For many this has become, for the first time in their lives, a difficult team to cheer for, and that has nothing to do with a name change. This hasn’t been the team of Hugh Campbell for a number of years, but the change in direction has never been starker. The heart and soul piece of the EE way has been unceremoniously shown the door along with local legends like Dwayne Mandrusiak and their treatment has soured a fan base. As the events of the past week have made clear, this is a community-owned team where the community no longer likes the management and the team on the field is no longer good enough to overlook those problems.
“This season has not gone the way that we expected or wanted, any of us, but all I would say is please continue to support us even through the difficult times,” Elizondo urged the fan-base. “We’re building something on the inside that will be lasting, but right now I understand their frustration. I’m frustrated too.”

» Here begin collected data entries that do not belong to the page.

(** The offsets [klj2_assemble] returns, from the start of the record area,
    locate every frame in the image. *)
Lemma assembled_locates (donor : Donor) (ident : Ident) (frames : gmap Z bytes) blob offs rid b :
  klj2_assemble frames donor ident = Ok (blob, offs) -> frames !! rid = Some b ->
  exists off, offs !! rid = Some off /\ zslice (KLJ2_HDR + off) (zlen b) blob = b.
Proof.
  intros Ha Hb. unfold klj2_assemble in Ha. cbv zeta in Ha. rsplit Ha.
  set (rids := sorted_z (map fst (map_to_list frames))) in *. set (words := header_words _ _ _ _) in *.
  pose proof (f_equal fst Ha) as Hblob. pose proof (f_equal snd Ha) as Hoffs. cbn [fst snd] in Hblob, Hoffs.
  assert (NoDup rids) as Hn by (unfold rids, sorted_z; rewrite merge_sort_Permutation; apply NoDup_fst_map_to_list).
  assert (In rid rids) as Hr.
  { unfold rids. apply In_sorted_z. change rid with (fst (rid, b)).
    by apply in_map, list_elem_of_In, elem_of_map_to_list. }
  destruct (proj2 (concat_frames_offset frames rids (∅, []) rid Hn) Hr) as (pre & suf & Hs & Ho).
  fold (concat_frames frames rids) in Hs, Ho. rewrite Hb in Hs. cbn [default from_option id] in Hs.
  exists (zlen pre). split; [by rewrite <-Hoffs|]. rewrite <-Hblob, Hs.
  assert (zlen (concat (map (le_bytes 4) words)) = KLJ2_HDR) as Hh by (by rewrite zlen_words).
  pose proof (zlen_nonneg pre). rewrite <-!app_assoc.
  rewrite (zslice_skip _ _ KLJ2_HDR) by (exact Hh || lia).
  replace (KLJ2_HDR + zlen pre - KLJ2_HDR) with (zlen pre) by lia.
  rewrite (zslice_skip pre _ (zlen pre)) by (done || lia). rewrite Z.sub_diag. by apply zslice_hit.
Qed.

(** The octets of the area, whatever the order of its records. *)
Lemma zlen_concat (l : list bytes) : zlen (concat l) = sum_z (map zlen l).
Proof. unfold sum_z. induction l as [|b l IH]; cbn [concat map foldr]; [done|]. by rewrite zlen_app, IH. Qed.

Lemma area_of_length (frames : gmap Z bytes) :
  zlen (area_of frames) = sum_z (map (fun rb => zlen (snd rb)) (map_to_list frames)).
Proof.
  unfold area_of, sorted_z. rewrite merge_sort_Permutation, zlen_concat, !map_map.
  f_equal. apply map_ext_in. intros [r b] Hr%list_elem_of_In%elem_of_map_to_list. cbn [fst snd]. by rewrite Hr.
Qed.

(** A saved state that fits the slot always assembles, to a predictable size. *)
Lemma assemble_total donor ident expect content frames : saved_state donor expect content frames ->
  0 <= i_seq ident < 2 ^ 32 ->
  KLJ2_HDR + (area_length expect + pad_of (area_length expect)) + KLJ2_TRAILER <= 65536 ->
  exists blob offs, klj2_assemble frames donor ident = Ok (blob, offs)
    /\ zlen blob = KLJ2_HDR + (area_length expect + pad_of (area_length expect)) + KLJ2_TRAILER.
Proof.
  intros HS Hseq Hfit. destruct (entries_area _ _ _ _ HS) as [Ha Hn].
  rewrite <-(saved_area _ _ _ _ HS) in Ha. rewrite <-Ha in *.
  apply assemble_fits; [apply HS|done| |done].
  rewrite (frames_size _ _ _ _ HS). exact Hn.
Qed.

(** C15: Saving then restoring is the identity.  Take any set of required keys in
    their blocks and any content for them, some records written and some never
    written; whenever the frames assemble into an image that fits a slot, the
    decoder accepts that image, applies exactly the payload of every written
    record, and leaves every never-written one to its default. *)
Theorem klj2_round_trip (donor : Donor) (ident : Ident) (expect : gmap Key Z) content frames blob offs :
  saved_state donor expect content frames ->
  klj2_assemble frames donor ident = Ok (blob, offs) -> zlen blob <= 65536 ->
  0 <= i_entity_id ident < 2 ^ 64 -> 0 <= i_model_id ident < 2 ^ 64 ->
  exists applied, klj2_decode SEAM blob donor ident expect = (VD_OK, applied)
    /\ forall k, applied !! k = match expect !! k with Some _ => content k | None => None end.
Proof.
  intros HS Ha Hl He Hm. destruct (decode_assembled _ _ _ _ _ _ _ HS Ha Hl He Hm) as (applied & Hd & Hk).
  exists applied. split; [by apply klj2_decode_OK|done].
Qed.

Definition sample_content (k : Key) : option bytes := if decide (k = (CFG_IDX, 0)) then Some [0; 5] else None.

Lemma sample_saved_state : saved_state sample_donor sample_expect sample_content sample_frames.
Proof.
  split.
  - unfold base_ok. cbn. lia.
  - cbn. lia.
  - intros k n. unfold sample_expect. rewrite lookup_insert_Some, lookup_singleton_Some.
    unfold in_block. intros [[<- <-]|(_ & <- & <-)]; cbn; lia.
  - intros k n p. unfold sample_expect, sample_content. rewrite lookup_insert_Some, lookup_singleton_Some.
    case_decide; [|done]. subst k. intros [[_ <-]|(? & _)]; [|done]. intros [= <-].
    split; [|done]. apply Forall_is_byteb. reflexivity.
  - intros r b. unfold sample_frames. rewrite lookup_insert_Some, lookup_singleton_Some. split.
    + intros [[<- <-]|(_ & <- & <-)]; [exists (CFG_IDX, 0)|exists (SUID, 0)]; split_and!;
        (by eexists) || reflexivity.
    + intros (k & Hk & -> & ->). unfold sample_expect in Hk.
      apply lookup_insert_is_Some' in Hk as [<-|[n Hk]]; [by left|].
      apply lookup_singleton_Some in Hk as [<- _]. right. split; [done|]. split; reflexivity.
Qed.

“Anybody rooting for the Elks or anybody within our organization, there’s no one more embarrassed than our offence is and we’ve got to make sure that we’re better,” Harris added. “We’ve got to bring it and in every facet we’ve got to be better. There’s no excuse, nothing. It’s as simple as that.”
The problem is that the apathy is already beginning to set in for the fandom of a team that was once pre-season favourites, but is now basement dwellers. Why cheer for an organization divided by internal strife, one where top voices seem content to allow COVID outbreaks and feel beloved legends are locker room distractions?
One of the few bright spots Saturday, safety Jordan Hoover, offered one of the few compelling arguments in favour.
“I can’t really speak to the collective losses that are compounding here, but at least I could promise you that this week and going into the next game, we’re going to give it everything we got, man,” he said. “We’ve got absolutely nothing left to lose. I mean, nothing. So let’s leave it out there.”
Whether Elks fans buy that argument is another matter entirely. While this feels like rock bottom, many have grown used to losing a little more every day and it will take the whole franchise responding to the shock of this week in a meaningful way to change that.